The two developed a close rapport outside the studio as well, and over the years, Michael would think of Quincy as a hip father
figure. Michael would confide in Quincy and take direction from him in a way that reminded many observers of the kind of relationship
the public
thought
Michael had with Joseph. However, Quincy was the antithesis of the natural father who used to hit Michael to get him to perform
up to expectations.

‘When I'm in the studio, I don't believe in creating an atmosphere of tension or hostility,’ Quincy once told Oprah Winfrey
in an interview. ‘That serves no purpose. I believe in creating an atmosphere of love.’

Finally, after listening to hundreds of songs, Michael and Quincy decided on a batch to record. Among them were three Michael
Jackson compositions: the funky ‘Don't Stop 'Til You Get Enough’, the dance-floor scorcher ‘Working Day and Night’, and the
prowling, urgent ‘Get on the Floor’ (co-written with Louis Johnson, bassist of the Brothers Johnson).

Quincy sought to balance the mixture of songs with melodic pop ballads like the emotional and symphonic ‘She's Out of My Life’,
contributed by songwriter-arranger Tom Bahler; the bright, melancholy ‘It's the Falling in Love’, written by David Foster
and Carole Bayer Sager; the cute, sugary Paul McCartney song ‘Girlfriend’ and most significantly, the romantic, mid-tempoed
‘Rock with You’, the driving ‘Burn This Disco Out’, and the mighty ‘Off the Wall’, (which would end up as the title of the
album), all written by Rod Temper-ton, chief songwriter and keyboardist for the Britain-based pop-R'B band, Heatwave.

With the songs selected, Quincy Jones then summoned a handful of crack session players – keyboardists Greg Phillinganes, George
Duke and Michael Boddicker; guitarists David Williams and Larry Carlton; bassist Louis Johnson; percussionist Paulinho DaCosta;
and the Seawind Horns, led by Jerry Hey – and they all went to work.

During ‘Don't Stop 'Til You Get Enough’ (which would become
Off the Wall's
first single), Michael unveiled a playful, sexy falsetto no one had ever heard from him before. All of the right elements
were in place on this song: an unstoppable beat, a meticulous, well-balanced delivery of lyrics and melody and a driving energy.
Michael explained that he couldn't shake the song's melody when it came to him one day. He walked throughout the house humming
and singing it to himself. Finally, he went into the family's twenty-four-track studio and had Randy put the melody down on
the piano (Michael can't play). When he played it for Quincy, it was a done deal: it had to be on the album.

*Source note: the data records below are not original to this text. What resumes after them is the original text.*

(** ** Setting up a call in [SocketHandler] *)

(** X8: when the receiver is in the registry and the row of the caller is
    found, [initiate_call] rings the receiver on the registered socket with
    [incoming_call], then tells the caller [call_initiated], both with the
    same call id, and the ringing session is found in the table under that
    id. *)
Theorem initiate_call_rings_receiver (sock : Socket) (data : InitiateCall)
    (now created stamped : Z) (callerName : string) (p : Presence)
    (st : Server) :
  JsMap.get Z.eqb (activeUsers st) (ic_receiverId data) = Some p ->
  let r := initiate_call sock data now created stamped
                         (Resolved (Some callerName)) st in
  let cid := make_callId (socket_userId sock) (ic_receiverId data) now in
  effects r =
    [Query (SelectUser (socket_userId sock));
     Emit (socket p) (incoming_call cid (socket_userId sock) callerName
                                    (ic_callType data) stamped);
     Emit sock (call_initiated cid (ic_receiverId data) (ic_callType data)
                               "ringing")]
  /\ JsMap.get String.eqb (activeCallSessions (after r)) cid =
     Some (rung sock data now created)
  /\ completion r = Returned tt.
Proof.
  intros H. cbn zeta. split; [|split].
  - destruct st as [users sessions]. cbn [activeUsers] in H. run. now rewrite H.
  - rewrite initiate_call_after. cbn [activeCallSessions]. rewrite H.
    apply (get_set_same String.eqb String.eqb_eq).
  - destruct st as [users sessions]. cbn [activeUsers] in H. run. now rewrite H.
Qed.

Lemma initiate_call_rings_receiver_witness :
  JsMap.get String.eqb (activeCallSessions (after (ring_bob online))) "1_2_1000" =
  Some (mkCallSession "1_2_1000" 1 2 "video" ringing 1001 None None).
Proof.
  refine (proj1 (proj2 (@initiate_call_rings_receiver ann
            (mkInitiateCall 2 "video") 1000 1001 1002 "Ann"
            (mkPresence "sock-b" bob 20) online _))).
  reflexivity.
Defined.

(** X9: what a failed [initiate_call] leaves behind. When the query for
    the caller is rejected, the state is unchanged and the caller is sent
    [error]. When the query finds no row for the caller although the
    receiver is in the registry, the receiver is not rung and the caller is
    sent [error], yet the ringing session has been stored and stays in the
    table. *)
Theorem initiate_call_failures (sock : Socket) (data : InitiateCall)
    (now created stamped : Z) (st : Server) :
  let failed := Emit sock (error "Failed to initiate call") in
  let lookup := Query (SelectUser (socket_userId sock)) in
  initiate_call sock data now created stamped Rejected st =
    mkRun st [lookup; failed] (Returned tt)
  /\ (forall p,
         JsMap.get Z.eqb (activeUsers st) (ic_receiverId data) = Some p ->
         let r := initiate_call sock data now created stamped (Resolved None) st in
         effects r = [lookup; failed]
         /\ JsMap.get String.eqb (activeCallSessions (after r))
              (make_callId (socket_userId sock) (ic_receiverId data) now) =
            Some (rung sock data now created)).
Proof.
  cbn zeta. split; [reflexivity|]. intros p H. split.
  - destruct st as [users sessions]. cbn [activeUsers] in H. run. now rewrite H.
  - rewrite initiate_call_after. cbn [activeCallSessions]. rewrite H.
    apply (get_set_same String.eqb String.eqb_eq).
Qed.

Lemma initiate_call_failures_witness :
  let r := initiate_call ann (mkInitiateCall 2 "video") 1000 1001 1002
                         (Resolved None) online in
  events (effects r) = [error "Failed to initiate call"]
  /\ JsMap.get String.eqb (activeCallSessions (after r)) "1_2_1000" =
     Some (mkCallSession "1_2_1000" 1 2 "video" ringing 1001 None None).
Proof.
  destruct (proj2 (initiate_call_failures ann (mkInitiateCall 2 "video")
                     1000 1001 1002 online)
                  (mkPresence "sock-b" bob 20)) as [Heff Hget].
  - reflexivity.
  - split; [|exact Hget]. cbn zeta in Heff. now rewrite Heff.
Defined.

(** ** Answering in [SocketHandler] *)

(** X10: when the session exists and the row of the answering user is
    found, [answer_call] sends [call_answered], with the sdp of the request
    and the call type of the session, to the registered socket of the
    caller, and then [call_connected] to the sender; when the caller is no
    longer in the registry the sender is sent [call_connected] all the
    same. *)
Theorem answer_call_relays_answer (sock : Socket) (data : AnswerCall) (now : Z)
    (receiverName : string) (c : CallSession) (st : Server) :
  JsMap.get String.eqb (activeCallSessions st) (ac_callId data) = Some c ->
  effects (answer_call sock data now (Resolved (Some receiverName)) st) =
  (Query (SelectUser (socket_userId sock))
   :: match JsMap.get Z.eqb (activeUsers st) (callerId c) with
      | Some p =>
          [Emit (socket p)
                (call_answered (ac_callId data) (socket_userId sock)
                               receiverName (ac_sdp data) (callType c))]
      | None => []
      end
   ++ [Emit sock (call_connected (ac_callId data) "active")])%list.
Proof.
  intros H. destruct st as [users sessions]. cbn [activeCallSessions] in H.
  run. rewrite H. run. now destruct (JsMap.get Z.eqb users (callerId c)).
Qed.

Lemma answer_call_relays_answer_witness :
  effects (answer_call bob (mkAnswerCall "1_2_1000" (Some "X")) 11000
                       (Resolved (Some "Bob")) ringing_call) =
  [Query (SelectUser 2);
   Emit ann (call_answered "1_2_1000" 2 "Bob" (Some "X") "video");
   Emit bob (call_connected "1_2_1000" "active")].
Proof.
  refine (@answer_call_relays_answer bob (mkAnswerCall "1_2_1000" (Some "X")) 11000
            "Bob" (mkCallSession "1_2_1000" 1 2 "video" ringing 1001 None None)
            ringing_call _).
  reflexivity.
Defined.

(** X11: [answer_call] marks the session before it asks the database.
    When the query for the answering user is rejected, or finds no row
    while the caller is in the registry, the sender is sent [error] and
    nobody is sent [call_answered] or [call_connected], yet the session in
    the table has status active, the sdp of the failed request and the
    time of the failed request as [answeredAt], its other fields as
    before. *)
Theorem answer_call_failure_keeps_session_active (sock : Socket)
    (data : AnswerCall) (now : Z) (c : CallSession) (st : Server) :
  JsMap.get String.eqb (activeCallSessions st) (ac_callId data) = Some c ->
  let failed := [Query (SelectUser (socket_userId sock));
                 Emit sock (error "Failed to answer call")] in
  let marked :=
      Some (mkCallSession (callId c) (callerId c) (receiverId c) (callType c)
                          active (createdAt c) (ac_sdp data) (Some now)) in
  (let r := answer_call sock data now Rejected st in
   effects r = failed
   /\ JsMap.get String.eqb (activeCallSessions (after r)) (ac_callId data) = marked)
  /\ (forall p,
         JsMap.get Z.eqb (activeUsers st) (callerId c) = Some p ->
         let r := answer_call sock data now (Resolved None) st in
         effects r = failed
         /\ JsMap.get String.eqb (activeCallSessions (after r)) (ac_callId data) =
            marked).
Proof.
  intros H. cbn zeta.
  assert (Hmarked : forall row,
             JsMap.get String.eqb
               (activeCallSessions (after (answer_call sock data now row st)))
               (ac_callId data) = Some (answered c (ac_sdp data) now)).
  { intros row. rewrite answer_call_after. cbn [activeCallSessions]. rewrite H.
    apply (get_set_same String.eqb String.eqb_eq). }
  split; [split; [|apply Hmarked] | intros p Hp; split; [|apply Hmarked]].
  - destruct st as [users sessions]. cbn [activeCallSessions] in H.
    run. rewrite H. reflexivity.
  - destruct st as [users sessions]. cbn [activeCallSessions activeUsers] in H, Hp.
    run. rewrite H. run. now rewrite Hp.
Qed.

‘Don't Stop’ was released on 28 July 1979. In less than three months, it was top of the charts, Michael's first solo number-one
record in seven years. It soared to number three in the UK, a huge hit for him. It was also the subject of his first solo
video. When compared to the kind of musical videos Michael would do in just a few years, ‘Don't Stop 'Til You Get Enough’
comes across as primitive. In the only attempt at innovation, Michael appears briefly dancing in triplicate. Still, it's fun
and memorable because, after all, it's the first one.